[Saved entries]
Lemma after_authority_app_mark (r t : string) :
  after_authority (r ++ String c t) = after_authority r ++ String c t.
Proof.
  destruct mark_properties as (_ & _ & He & _).
  induction r as [|a r IH]; cbn [append after_authority].
  - now rewrite He.
  - destruct (is_authority_end a); [reflexivity | exact IH].
Qed.

Lemma until_app_mark (y t : string) :
  until_query_or_fragment (y ++ String c t) = until_query_or_fragment y.
Proof.
  induction y as [|a y IH]; cbn [append until_query_or_fragment].
  - unfold is_query_or_fragment_mark in c_mark. now rewrite c_mark.
  - destruct (_ || _); [reflexivity | now rewrite IH].
Qed.

Lemma grammar_app_mark (u t : string) :
  parsed_scheme (u ++ String c t) = parsed_scheme u
  /\ parsed_netloc (u ++ String c t) = parsed_netloc u
  /\ path_text (after_scheme (u ++ String c t)) = path_text (after_scheme u).
Proof.
  unfold parsed_scheme, parsed_netloc, path_text, after_scheme, authority.
  rewrite cleaned_app_mark, split_scheme_app_mark. cbn [fst snd].
  set (r := snd (split_scheme (cleaned u))).
  rewrite startswith_slashes_app_mark.
  split; [reflexivity|].
  destruct (startswith "//" r) eqn:Hr.
  - assert (L : (2 <= String.length r)%nat).
    { destruct r as [|x [|y r']]; try discriminate; [|simpl; lia].
      unfold startswith in Hr. rewrite prefix_cons in Hr.
      destruct (Ascii.eqb "/" x); discriminate. }
    rewrite slice_from_within by exact L.
    rewrite authority_text_app_mark, after_authority_app_mark.
    split; [reflexivity | apply until_app_mark].
  - split; [reflexivity | apply until_app_mark].
Qed.

End QueryFragmentFacts.

(** X9.  A query or a fragment does not take part in the decoding: text
    appended to any input after a [?] or a [#] leaves the result
    unchanged. *)
Theorem query_and_fragment_ignored
  (env : platform) (uri tail : string) (c : ascii) :
  is_query_or_fragment_mark c = true ->
  file_uri_to_path env (uri ++ String c tail) = file_uri_to_path env uri.
Proof.
  intros Hc.
  destruct (grammar_app_mark c Hc uri tail) as (Hs & Hn & Hp).
  rewrite (file_uri_to_path_normal_form env (uri ++ String c tail)).
  rewrite (file_uri_to_path_normal_form env uri).
  now rewrite Hs, Hn, Hp.
Qed.

Lemma query_and_fragment_ignored_witness :
  file_uri_to_path sample_platform "file:///tmp/a.txt?rev=2#top"
  = Ok (None, "/tmp/a.txt").
Proof.
  etransitivity;
    [exact (query_and_fragment_ignored sample_platform "file:///tmp/a.txt"
              "rev=2#top" "?"%char eq_refl)
    | reflexivity].
Defined.

(** ** What a result can contain *)

Section ResultFacts.

Import UrlParse PosixPath UnquoteStr.

Lemma remove_char_removes (c : ascii) (s : string) :
  contains c (remove_char c s) = false.
Proof.
  induction s as [|a s IH]; cbn [remove_char]; [reflexivity|].
  destruct (Ascii.eqb a c) eqn:Ha; [exact IH|].
  cbn [contains]. now rewrite Ha.
Qed.

Lemma cleaned_no_unsafe (c : ascii) (uri : string) :
  is_unsafe_char c = true -> contains c (cleaned uri) = false.
Proof.
  intros H. unfold cleaned, remove_unsafe.
  destruct (unsafe_char_cases c H) as [->|[->| ->]].
  - do 2 apply remove_char_absence. apply remove_char_removes.
  - apply remove_char_absence. apply remove_char_removes.
  - apply remove_char_removes.
Qed.

Lemma slice_from_absence (d : ascii) (n : nat) (s : string) :
  contains d s = false -> contains d (slice_from n s) = false.
Proof.
  revert s. induction n as [|n IH]; intros s H; [exact H|].
  destruct s as [|a s]; [reflexivity|].
  cbn [slice_from]. cbn [contains] in H.
  apply orb_false_elim in H as [_ H]. now apply IH.
Qed.

Lemma after_scheme_absence (d : ascii) (uri : string) :
  contains d (cleaned uri) = false -> contains d (after_scheme uri) = false.
Proof.
  intros H. unfold after_scheme, split_scheme.
  destruct (_ && _); cbn [snd]; [now apply slice_from_absence | exact H].
Qed.

Lemma authority_text_absence (d : ascii) (r : string) :
  contains d r = false -> contains d (authority_text r) = false.
Proof.
  induction r as [|a r IH]; cbn [contains authority_text]; [auto|].
  intros H. apply orb_false_elim in H as [Ha Hr].
  destruct (is_authority_end a); [reflexivity|].
  cbn [contains]. now rewrite Ha, IH.
Qed.

Lemma authority_text_no_end (d : ascii) (r : string) :
  is_authority_end d = true -> contains d (authority_text r) = false.
Proof.
  intros Hd. induction r as [|a r IH]; cbn [authority_text]; [reflexivity|].
  destruct (is_authority_end a) eqn:Ha; [reflexivity|].
  cbn [contains]. rewrite IH, orb_false_r.
  destruct (Ascii.eqb_spec a d) as [->|]; [congruence | reflexivity].
Qed.

Lemma parsed_netloc_chars (uri : string) (d : ascii) :
  is_authority_end d = true \/ is_unsafe_char d = true ->
  contains d (parsed_netloc uri) = false.
Proof.
  intros H. unfold parsed_netloc, authority.
  destruct (startswith "//" (after_scheme uri)); [|reflexivity].
  destruct H as [H|H].
  - now apply authority_text_no_end.
  - apply authority_text_absence, slice_from_absence, after_scheme_absence.
    now apply cleaned_no_unsafe.
Qed.

(** *** Normalized paths are fixed points *)

Lemma split_piece (c : ascii) (a b : string) :
  contains c a = false -> split c (a ++ String c b) = a :: split c b.
Proof.
  induction a as [|x a IH]; cbn [contains append split]; intros H.
  - now rewrite Ascii.eqb_refl.
  - apply orb_false_elim in H as [Hx Ha]. now rewrite Hx, (IH Ha).
Qed.

Lemma split_join (cs : list string) :
  Forall slash_free cs -> cs <> [] -> split "/" (join "/" cs) = cs.
Proof.
  induction cs as [|x cs IH]; [contradiction|].
  intros H _. inversion H as [|? ? Hx Hcs]; subst.
  destruct cs as [|y cs].
  - cbn [join]. now apply split_absent.
  - change (join "/" (x :: y :: cs)) with (x ++ String "/" (join "/" (y :: cs))).
    rewrite split_piece by exact Hx.
    f_equal. apply IH; [exact Hcs | discriminate].
Qed.

Lemma collapse_onto_subset (comps : list string) :
  forall stack x,
    In x (collapse_onto stack comps) -> In x stack \/ In x comps.
Proof.
  induction comps as [|comp comps IH]; intros stack x; cbn [collapse_onto].
  - intros H. left. now apply in_rev.
  - destruct (_ || _).
    + intros H. destruct (IH _ _ H); [now left | right; now right].
    + destruct (String.eqb comp "..").
      * intros H. destruct (IH _ _ H) as [H'|H']; [|right; now right].
        left. destruct stack; [contradiction | now right].
      * intros H. destruct (IH _ _ H) as [[<-|H']|H'];
          [right; now left | now left | right; now right].
Qed.

Lemma collapse_onto_plain_list (comps : list string) :
  Forall plain_component comps ->
  forall stack, collapse_onto stack comps = (rev stack ++ comps)%list.
Proof.
  induction comps as [|comp comps IH]; intros H stack; cbn [collapse_onto].
  - now rewrite app_nil_r.
  - inversion H as [|? ? (H1 & H2 & H3) Hr]; subst.
    apply String.eqb_neq in H1, H2, H3. rewrite H1, H2, H3. cbn [orb].
    rewrite (IH Hr). cbn [rev]. now rewrite <- app_assoc.
Qed.

Lemma join_not_absolute (cs : list string) :
  Forall plain_component cs -> Forall slash_free cs ->
  startswith "/" (join "/" cs) = false.
Proof.
  intros Hp Hs. destruct cs as [|x cs]; [reflexivity|].
  inversion Hp as [|? ? (Hx & _) _]; subst.
  inversion Hs as [|? ? Hf _]; subst.
  destruct x as [|a x]; [contradiction|].
  unfold slash_free in Hf. cbn [contains] in Hf.
  apply orb_false_elim in Hf as [Ha _].
  unfold startswith.
  destruct cs; cbn [join append]; rewrite prefix_cons, (Ascii.eqb_sym "/" a), Ha;
    reflexivity.
Qed.

Lemma startswith_cons_slash (s : string) :
  startswith "/" (String "/" s) = true.
Proof. unfold startswith. rewrite prefix_cons. now destruct s. Qed.

Lemma startswith_two (p s : string) (a : ascii) :
  startswith (String a p) (String a s) = startswith p s.
Proof. unfold startswith. now rewrite prefix_cons, Ascii.eqb_refl. Qed.

Lemma normal_path_fixed (k : nat) (cs : list string) :
  k = 1%nat \/ k = 2%nat ->
  Forall plain_component cs -> Forall slash_free cs ->
  normpath (repeat_sep k ++ join "/" cs) = repeat_sep k ++ join "/" cs.
Proof.
  intros Hk Hp Hs.
  set (J := join "/" cs).
  assert (HJ : startswith "/" J = false) by now apply join_not_absolute.
  assert (Habs : isabs (repeat_sep k ++ J) = true)
    by (destruct Hk as [-> | ->]; apply startswith_cons_slash).
  rewrite (normpath_absolute _ Habs).
  assert (Hi : initial_slashes (repeat_sep k ++ J) = k).
  { unfold initial_slashes. destruct Hk as [-> | ->]; cbn [repeat_sep append].
    - rewrite startswith_cons_slash, startswith_two, HJ. reflexivity.
    - rewrite startswith_cons_slash, !startswith_two, HJ.
      assert (E : startswith "" J = true) by (unfold startswith; now destruct J).
      now rewrite E.
  }
  rewrite Hi. f_equal.
  assert (Hc : collapse (split "/" J) = cs).
  { unfold collapse. destruct cs as [|x cs'] eqn:Ecs.
    - reflexivity.
    - subst J. rewrite split_join by (auto; discriminate).
      now rewrite collapse_onto_plain_list. }
  unfold collapse in *.
  destruct Hk as [-> | ->]; cbn [repeat_sep append split Ascii.eqb Bool.eqb];
    cbn [collapse_onto String.eqb orb]; now rewrite Hc.
Qed.

Lemma normpath_idempotent (q : string) :
  isabs q = true -> normpath (normpath q) = normpath q.
Proof.
  intros Hq. rewrite (normpath_absolute q Hq).
  apply normal_path_fixed.
  - now apply initial_slashes_absolute.
  - apply collapse_onto_plain. constructor.
  - apply Forall_forall. intros x Hx.
    apply collapse_onto_subset in Hx as [[]|Hx].
    now apply (split_pieces_free "/" q).
Qed.

(** *** A leading slash survives percent-decoding *)

Lemma runs_leading_slash (s : string) :
  exists r rest, runs (String "/" s) = (true, String "/" r) :: rest.
Proof.
  cbn [runs]. change (isascii_char "/") with true.
  destruct (runs s) as [|[k r] rest]; [now exists "", []|].
  destruct k; cbn [Bool.eqb]; eauto.
Qed.

Lemma concat_leading (x : string) (l : list string) :
  exists t, String.concat "" (String "/" x :: l) = String "/" t.
Proof. destruct l; cbn [String.concat append]; eauto. Qed.

Lemma unquote_leading_slash (s : string) :
  isabs s = true -> isabs (unquote s) = true.
Proof.
  intros H. destruct (startswith_slash_cons s H) as [s' ->].
  unfold unquote. destruct (contains "%" (String "/" s')); cbn [negb];
    [|apply startswith_cons_slash].
  destruct (runs_leading_slash s') as (r & rest & ->).
  cbn [map fst snd].
  rewrite (unquote_raw "/" r eq_refl).
  change (decode_utf8_replace (byte_of_ascii "/" :: Unquote.unquote_to_bytes r))
    with (String "/" (decode_utf8_replace (Unquote.unquote_to_bytes r))).
  destruct (concat_leading (decode_utf8_replace (Unquote.unquote_to_bytes r))
              (map (fun kr : bool * string =>
                      if fst kr
                      then decode_utf8_replace (Unquote.unquote_to_bytes (snd kr))
                      else snd kr) rest)) as [t ->].
  apply startswith_cons_slash.
Qed.

End ResultFacts.

(** X10.  A network location that [file_uri_to_path] returns is never
    empty and contains none of [/], [?], [#], tab, carriage return and line
    feed. *)
Theorem network_location_well_formed
  (env : platform) (uri host p : string) :
  file_uri_to_path env uri = Ok (Some host, p) ->
  host <> ""
  /\ contains "/" host = false /\ contains "?" host = false
  /\ contains "#" host = false
  /\ (forall c, is_unsafe_char c = true -> contains c host = false).
Proof.
  rewrite file_uri_to_path_normal_form.
  destruct (netloc_accepted env (parsed_netloc uri)); [|discriminate].
  destruct (String.eqb (parsed_scheme uri) "file"); [|discriminate].
  destruct (String.eqb_spec (parsed_netloc uri) "") as [|Hn]; [discriminate|].
  intros [= <- _].
  repeat split; try exact Hn;
    try (apply parsed_netloc_chars; left; reflexivity).
  intros c Hc. apply parsed_netloc_chars. now right.
Qed.

Lemma network_location_well_formed_witness :
  "server" <> "" /\ contains "/" "server" = false.
Proof.
  destruct (network_location_well_formed sample_platform
              "file://server/share/doc.txt" "server" "/share/doc.txt" eq_refl)
    as (H1 & H2 & _).
  split; assumption.
Defined.

(** X11.  The path [file_uri_to_path] returns is already normalized: making
    it absolute and normalizing it again gives the same path. *)
Theorem returned_path_is_fixed_point
  (env : platform) (uri p : string) (nl : option string) :
  PosixPath.isabs (getcwd env) = true ->
  file_uri_to_path env uri = Ok (nl, p) ->
  PosixPath.abspath env p = p.
Proof.
  intros Hcwd. rewrite file_uri_to_path_normal_form.
  destruct (netloc_accepted env (parsed_netloc uri)); [|discriminate].
  destruct (String.eqb (parsed_scheme uri) "file"); [|discriminate].
  intros [= _ <-].
  set (q := UnquoteStr.url2pathname (path_text (after_scheme uri))).
  unfold PosixPath.abspath at 2.
  set (full := if negb (PosixPath.isabs q)
               then PosixPath.join_path (getcwd env) q else q).
  assert (Hfull : PosixPath.isabs full = true).
  { subst full. destruct (PosixPath.isabs q) eqn:Hq; cbn [negb];
      [exact Hq | now apply join_path_absolute]. }
  unfold PosixPath.abspath.
  rewrite (normpath_is_absolute full Hfull). cbn [negb].
  now apply normpath_idempotent.
Qed.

» **Exercise**:
Only one stretch of the entries above is wanted: the lines from the one containing "intros Hk Hp Hs." through the one containing "unfold collapse in *.". Please reproduce it exactly.

» **Problem solution**:
  intros Hk Hp Hs.
  set (J := join "/" cs).
  assert (HJ : startswith "/" J = false) by now apply join_not_absolute.
  assert (Habs : isabs (repeat_sep k ++ J) = true)
    by (destruct Hk as [-> | ->]; apply startswith_cons_slash).
  rewrite (normpath_absolute _ Habs).
  assert (Hi : initial_slashes (repeat_sep k ++ J) = k).
  { unfold initial_slashes. destruct Hk as [-> | ->]; cbn [repeat_sep append].
    - rewrite startswith_cons_slash, startswith_two, HJ. reflexivity.
    - rewrite startswith_cons_slash, !startswith_two, HJ.
      assert (E : startswith "" J = true) by (unfold startswith; now destruct J).
      now rewrite E.
  }
  rewrite Hi. f_equal.
  assert (Hc : collapse (split "/" J) = cs).
  { unfold collapse. destruct cs as [|x cs'] eqn:Ecs.
    - reflexivity.
    - subst J. rewrite split_join by (auto; discriminate).
      now rewrite collapse_onto_plain_list. }
  unfold collapse in *.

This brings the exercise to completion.